A demi-humana estava ao lado de Belfegor, em pé. Tinha uma coleira de ferro, cheia de espinhos, presa ao pescoço. Assim que notou o olhar de Renato, ela enviou telepaticamente o pensamento: “vença, Renato. Estou torcendo por você!”; mas, talvez por descuido, moveu os lábios enquanto o fazia. E Belfegor percebeu, se virou para ela e gritou com ódio. E, erguendo a mão, começou a espancá-la dando tapas e socos, enquanto gritava enfurecido. Os demônios em volta pareciam nem notar.
— Não se distraia da nossa luta!
Kazov avançou sobre Renato. O rapaz viu, caído no chão a alguns metros, o pedaço de metal que fora a carapaça que protegia o peito de Kazov. Era pesado e estava retorcido e com um buraco no meio.
Assim que o reptiliano chegou bem perto, Renato se abaixou, evitando ser atingido pelos golpes ferozes, e bem na hora, sua Espada do Ódio surgiu em sua mão, materializando-se em meio a névoa gelada e sombria, e Renato passou a lâmina no tornozelo de seu adversário.
Kazov grunhiu de dor, cambaleou, mas se manteve de pé, e se virou para atacar Renato mais uma vez. O garoto alcançou a carapaça retorcida, segurou-a em suas mãos e, antes que Kazov o alcançasse, a jogou com toda a força. Não em direção a Kazov, mas na direção da arquibancada. O pedaço de metal retorcido voou direto pra cabeça de Belfegor. O demônio foi atingido enquanto preparava um novo tapa para acertar a demi-humana. Assim que foi atingido, tonteou e grunhiu de dor, e surpreso, botou a mão na cabeça, e sentiu os cabelos úmidos. Tinha saído um pouco de sangue.
O demônio ficou enfurecido. Abriu as asas negras e se preparou para pular dentro da arena, mas Baalat, que estava perto, o deteve, segurando-o pelo braço.
— Calma. Ninguém pode interferir numa Tercina em curso. Sabe disso.
— Mas aquele macaco de barro me acertou.
— Bem feito pra você! — interviu Angélica, estufando o peito. — Quem mandou maltratar a senhorita das orelinhas!
Belfegor apenas bufou, com raiva.
Baalat continuou:
— Acidentes acontecem. Vamos continuar vendo a luta.

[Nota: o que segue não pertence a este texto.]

(** * swingplayback: ring frame buffer, loudness detector, capture stream and
    clip playback

    A shallow embedding of the Go sources [video.go] and [audio.go].  Go
    [int] and [time.Duration] values are integers of [Z] (with the 64-bit
    wrap-around written out where an operation can leave the range), slices
    are lists, [float64] is the kernel's binary64 [float], and every call
    into gocv, fmt and time is recorded as an event of an explicit trace. *)

From Stdlib Require Import ZArith List String Ascii Lia Bool Floats Uint63.
From stdpp Require Import base list.
Import ListNotations.

Local Open Scope string_scope.
Local Open Scope list_scope.
Local Open Scope Z_scope.

(** ** Shared data *)

(** [gocv.Mat] is a handle on a native image.  The zero value [gocv.Mat{}]
    is what [make([]gocv.Mat, n)] fills a fresh slice with; every other
    frame is identified by its handle and knows whether it is empty
    ([Mat.Empty]). *)
Inductive Mat : Type :=
| MatZero
| MatData (id : nat) (empty : bool).

Definition Empty (m : Mat) : bool :=
  match m with
  | MatZero => true
  | MatData _ e => e
  end.

(** A Go [error]: one returned by gocv, or one built by [fmt.Errorf] from a
    format and its integer arguments, [ErrorfW] when the format ends in [%w]
    and wraps another error. *)
Inductive error : Type :=
| ExternalErr (msg : string)
| Errorf (format : string) (args : list Z)
| ErrorfW (format : string) (args : list Z) (wrapped : error).

(** The arguments of a [fmt.Printf]. *)
Inductive Arg : Type :=
| AInt (z : Z)
| AFloat (f : float)
| AStr (s : string)
| AErr (e : error).

(** The clip files on disk: the frames of each file that exists. *)
Definition Files : Type := string -> option (list Mat).

Definition no_files : Files := fun _ => None.

Definition write_file (files : Files) (file : string) (content : list Mat)
  : Files :=
  fun name => if String.eqb name file then Some content else files name.

(** [len] of a slice, as a Go [int]. *)
Definition len {A : Type} (l : list A) : Z := Z.of_nat (length l).

(** The last [n] elements of a list, oldest first. *)
Definition lastn {A : Type} (n : nat) (l : list A) : list A :=
  drop (length l - n)%nat l.

(** ** VideoFrameBuffer ([video.go]) *)

Module Buffer.

(** What the buffer does to the outside world. *)
Inductive Event : Type :=
| EvClose (m : Mat)
| EvPrintf (format : string) (args : list Arg)
| EvVideoWriterFile (file codec : string) (fps : float) (width height : Z)
    (isColor : bool) (ok : bool)
| EvWrite (m : Mat) (ok : bool)
| EvWriterClose.

(** The gocv video writer, as far as [Save] can observe it: whether
    opening [file] fails, and whether the write of the [k]-th frame
    fails. *)
Record VideoWriter : Type := {
  open_err : string -> option error;
  write_err : nat -> Mat -> option error
}.

Record VideoFrameBuffer : Type := {
  frames : list Mat;
  idx : Z
}.

(** [make([]gocv.Mat, maxFrames)] panics on a negative length. *)
Definition NewVideoFrameBuffer (maxFrames : Z) : option VideoFrameBuffer :=
  if maxFrames <? 0 then None
  else Some {| frames := replicate (Z.to_nat maxFrames) MatZero; idx := 0 |}.

Definition Full (v : VideoFrameBuffer) : bool := idx v =? len (frames v).

(** [Append]; [None] is a run-time panic (index out of range).  In the
    first branch [idx < len frames], so [idx + 1] stays an [int]. *)
Definition Append (v : VideoFrameBuffer) (frame : Mat)
  : option (VideoFrameBuffer * list Event) :=
  if idx v <? len (frames v) then
    if idx v <? 0 then None
    else Some ({| frames := <[Z.to_nat (idx v) := frame]> (frames v);
                  idx := idx v + 1 |}, [])
  else
    match frames v with
    | [] => None
    | old :: rest =>
        Some ({| frames := rest ++ [frame]; idx := idx v |}, [EvClose old])
    end.

(** The [for idx, frame := range v.frames] loop of [Save], from index [k]. *)
Fixpoint write_frames (w : VideoWriter) (k : nat) (fs : list Mat)
  : option error * list Event :=
  match fs with
  | [] => (None, [])
  | frame :: rest =>
      match write_err w k frame with
      | Some err =>
          (Some (ErrorfW "error writing frame (%d): %w" [Z.of_nat k] err),
           [EvWrite frame false])
      | None =>
          let '(r, evs) := write_frames w (S k) rest in
          (r, EvWrite frame true :: evs)
      end
  end.

Definition Save (w : VideoWriter) (v : VideoFrameBuffer) (file : string)
    (width height : Z) (fps : float) : option error * list Event :=
  if negb (Full v) then
    (Some (Errorf "video frame buffer is not full (%d/%d)"
             [idx v; len (frames v)]), [])
  else
    let banner :=
      [ EvPrintf "--------------------------------------------------\n" [];
        EvPrintf "video frame buffer is full (%d)\nparameters:\n\twidth: %d\n\theight: %d\n\tfps: %f\n"
          [AInt (len (frames v)); AInt width; AInt height; AFloat fps];
        EvPrintf "--------------------------------------------------\n" [] ] in
    match open_err w file with
    | Some err =>
        (Some (ErrorfW "error creating video writer: %w" [] err),
         banner ++ [EvVideoWriterFile file "MJPG" fps width height true false])
    | None =>
        let '(r, evs) := write_frames w 0 (frames v) in
        (r, banner ++ [EvVideoWriterFile file "MJPG" fps width height true true]
              ++ evs ++ [EvWriterClose])
    end.

(** A run of the capture loop's appends, in order. *)
Fixpoint appends (v : VideoFrameBuffer) (fs : list Mat)
  : option (VideoFrameBuffer * list Event) :=
  match fs with
  | [] => Some (v, [])
  | f :: fs' =>
      match Append v f with
      | None => None
      | Some (v', e) =>
          match appends v' fs' with
          | None => None
          | Some (v'', e') => Some (v'', e ++ e')
          end
      end
  end.

(** The frames the writer received, in the order of the writes. *)
Definition written (evs : list Event) : list Mat :=
  flat_map (fun e => match e with EvWrite m true => [m] | _ => [] end) evs.

(** The writer was asked for at all. *)
Definition touches_writer (e : Event) : bool :=
  match e with
  | EvVideoWriterFile _ _ _ _ _ _ _ | EvWrite _ _ | EvWriterClose => true
  | _ => false
  end.

(** A writer that never fails. *)
Definition writer_ok (w : VideoWriter) : Prop :=
  (forall file, open_err w file = None) /\
  (forall k m, write_err w k m = None).

(** The buffer after the frames [hist] were appended to a fresh buffer of
    [n] slots: the last [n] of them, oldest first, then the free slots. *)
Definition holds (n : nat) (hist : list Mat) (v : VideoFrameBuffer) : Prop :=
  frames v = lastn n hist ++ replicate (n - length hist)%nat MatZero /\
  idx v = Z.of_nat (Nat.min (length hist) n).

End Buffer.


(** ** Go's [time] package, as the code uses it *)

Module GoTime.

(** A [time.Time] is the instant it denotes, counted in nanoseconds from the
    zero [Time]; a [time.Duration] is an [int64] count of nanoseconds. *)
Definition Time : Type := Z.
Definition Duration : Type := Z.

Definition zeroTime : Time := 0.

Definition minDuration : Duration := - 2 ^ 63.
Definition maxDuration : Duration := 2 ^ 63 - 1.

Definition is_Duration (d : Z) : Prop := minDuration <= d <= maxDuration.

(** [int64] arithmetic wraps around. *)
Definition wrap64 (z : Z) : Z := (z + 2 ^ 63) mod 2 ^ 64 - 2 ^ 63.

(** [t.Add(d)] and [t.After(u)]. *)
Definition Add (t : Time) (d : Duration) : Time := t + d.
Definition After (t u : Time) : bool := u <? t.

(** [t.Sub(u)] saturates at the largest and smallest [Duration];
    [time.Since(t)] is [time.Now().Sub(t)]. *)
Definition Sub (t u : Time) : Duration :=
  Z.max minDuration (Z.min maxDuration (t - u)).
Definition Since (now t : Time) : Duration := Sub now t.

(** [time.Sleep(d)] returns at once when [d <= 0], otherwise after [d]. *)
Definition slept (d : Duration) : Duration := Z.max 0 d.

Definition Millisecond : Duration := 1000000.
Definition Second : Duration := 1000000000.

End GoTime.

(** ** The loudness detector ([audio.go]) *)

Module Audio.

Import GoTime.

Definition DefaultClubStrikeDecibelThreshold : float := 90%float.
Definition DefaultMinDetectionInterval : Duration := 5 * Second.

(** [float64(n)] for a Go integer [n]. *)
Definition float64_of_int (n : Z) : float :=
  if n <? 0 then PrimFloat.opp (PrimFloat.of_uint63 (Uint63.of_Z (- n)))
  else PrimFloat.of_uint63 (Uint63.of_Z n).

Definition maxSignalLength : Z := 4410.

(** The audio goroutine's update of the rolling window [bite] with one block
    of samples: append, then keep the last [maxSignalLength] samples. *)
Definition intake (bite : list float) (buffer : list Z) : list float :=
  let data := map float64_of_int buffer in
  let bite := bite ++ data in
  if len bite >? maxSignalLength
  then drop (Z.to_nat (len bite - maxSignalLength)) bite
  else bite.

(** [calculateRMS]. *)
Definition calculateRMS (samples : list float) : float :=
  let sum :=
    fold_left (fun sum sample => PrimFloat.add sum (PrimFloat.mul sample sample))
      samples 0%float in
  let mean := PrimFloat.div sum (float64_of_int (len samples)) in
  PrimFloat.sqrt mean.

Definition referenceLevel : float := 32768%float.

(** [math.Log10] outside its special cases is whatever the Go library
    computes; [Log10_of approx] is a function with Go's documented special
    cases (NaN for NaN and negative arguments, -Inf at zero, +Inf at +Inf)
    around an arbitrary [approx]. *)
Definition Log10_of (approx : float -> float) (x : float) : float :=
  if PrimFloat.is_nan x then nan
  else if PrimFloat.ltb x 0%float then nan
  else if PrimFloat.eqb x 0%float then neg_infinity
  else if PrimFloat.is_infinity x then infinity
  else approx x.

Record Detection : Type := {
  Decibel : float;
  DetectionTime : Time
}.

Inductive Event : Type :=
| EvPrintf (format : string) (args : list Arg)
| EvDetection (d : Detection).

(** The detection loop's variables: [lastDetection], and how many times
    [time.Now()] was called so far. *)
Record Ticker : Type := {
  lastDetection : Time;
  nowCalls : nat
}.

(** What one tick finds: the rolling window, and whether the one-in-five
    logging sample [rand.Float64() > 0.8] came out true. *)
Record Tick : Type := {
  bite : list float;
  sampled : bool
}.

Section Detection.

(** [math.Log10]; the result of the [k]-th call of [time.Now()]; the two
    settings of the detector. *)
Variable Log10 : float -> float.
Variable clock : nat -> Time.
Variable decibleThreshold : float.
Variable minDetectionInterval : Duration.

(** [calculateDecibels]. *)
Definition calculateDecibels (signal : list float) : float :=
  let rms := calculateRMS signal in
  if PrimFloat.eqb rms 0%float then PrimFloat.opp infinity
  else PrimFloat.mul 20%float (Log10 (PrimFloat.div rms referenceLevel)).

(** One iteration of [for range detectTicker] in [StartDetection]. *)
Definition tick (s : Ticker) (i : Tick) : Ticker * list Event :=
  let decibels := calculateDecibels (bite i) in
  let logged :=
    if sampled i then [EvPrintf "Sound level: %f dB\n" [AFloat decibels]]
    else [] in
  if PrimFloat.ltb decibleThreshold decibels then
    let now1 := clock (nowCalls s) in
    if After (Add now1 (wrap64 (- minDetectionInterval))) (lastDetection s) then
      let now2 := clock (S (nowCalls s)) in
      let now3 := clock (S (S (nowCalls s))) in
      ({| lastDetection := now2; nowCalls := S (S (S (nowCalls s))) |},
       logged ++ [EvDetection {| Decibel := decibels; DetectionTime := now3 |}])
    else
      ({| lastDetection := lastDetection s; nowCalls := S (nowCalls s) |}, logged)
  else (s, logged).

(** The loop over the ticks that arrive: after each tick, the variables and
    what the tick did. *)
Fixpoint run (s : Ticker) (ticks : list Tick) : list (Ticker * list Event) :=
  match ticks with
  | [] => []
  | i :: rest => let r := tick s i in r :: run (fst r) rest
  end.

End Detection.

(** [var lastDetection time.Time], before the first tick. *)
Definition start : Ticker := {| lastDetection := zeroTime; nowCalls := 0 |}.

(** The Detections a tick sent on the channel. *)
Definition detections (evs : list Event) : list Detection :=
  flat_map (fun e => match e with EvDetection d => [d] | _ => [] end) evs.

End Audio.

(** ** Clip files and their names ([video.go]) *)

Module Clip.

(** The fields of a [time.Time] that the layout ["2006-01-02 15-04-05"]
    prints. *)
Record Civil : Type := {
  year : Z;
  month : Z;
  day : Z;
  hour : Z;
  minute : Z;
  second : Z
}.

(** The calendar values [time.Now()] can have for a four-digit year. *)
Definition valid (t : Civil) : Prop :=
  0 <= year t <= 9999 /\ 1 <= month t <= 12 /\ 1 <= day t <= 31 /\
  0 <= hour t <= 23 /\ 0 <= minute t <= 59 /\ 0 <= second t <= 59.

Definition digit (n : Z) : ascii := ascii_of_nat (48 + Z.to_nat (n mod 10)).

(** The decimal digits of [u >= 0] in front of [acc]. *)
Fixpoint utoa (fuel : nat) (u : Z) (acc : string) : string :=
  match fuel with
  | O => acc
  | S fuel' =>
      let acc' := String (digit u) acc in
      if u <? 10 then acc' else utoa fuel' (u / 10) acc'
  end.

Fixpoint zeros (n : nat) : string :=
  match n with
  | O => EmptyString
  | S n' => String "0" (zeros n')
  end.

(** The [time] package's [appendInt]: a sign, then the decimal digits
    padded with zeros to [width]. *)
Definition appendInt (x : Z) (width : nat) : string :=
  let ds := utoa 20 (Z.abs x) EmptyString in
  ((if (x <? 0)%Z then "-" else "") ++ zeros (width - String.length ds) ++ ds)%string.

Abigor caiu na gargalhada.
— Parece que a luta vai acabar daqui a pouco. Se me dão licença, preciso sair um minuto.
Ele se levantou e começou a caminhar, tranquilamente, para longe. Clara o observou e decidiu ir atrás.
Assim que estavam a uma certa distância dos outros, Clara lhe disse:
— Você, saindo assim, antes de uma luta terminar? O demônio que mais ama batalhas? Me parece suspeito. Tá aprontando alguma coisa.
— Suspeito? — Abigor riu. — Oras, por que você desconfia tanto assim de mim, Clarinha? Eu só estou procurando um lugar mais tranquilo para ver o desfecho. Se quiser, pode me acompanhar.
Kazov e Renato estavam um sobre o outro, alucinados, trocando golpes enlouquecidos. Eram socos, chutes, cortes de espada e de garras. Nem ligavam mais de serem feridos, só queriam continuar batendo, bater mais forte do que o outro, aguentar mais tempo de pé. Tinha se tornado uma luta de pura resistência: aquele que aguentasse mais porrada, e ficasse de pé por mais tempo, seria o vencedor. A dor se acumulava, o sangue descia como correnteza, molhando a areia. Dentes se quebravam, escamas voavam. Nenhum dos dois queria ceder.
Mas não tiveram escolha. Foi nessa hora, onde a luta havia se tornado mais mortal, mais desesperadora, que um raio cortou os céus, e se ramificou como artérias de luz rasgando as nuvens; e uma bola de luz desceu feito um meteoro, e atingiu os dois lutadores, e explodiu violentamente, com um estrondo que tremeu o chão. Os dois foram jogados para longe em direções opostas. Uma trombeta soou.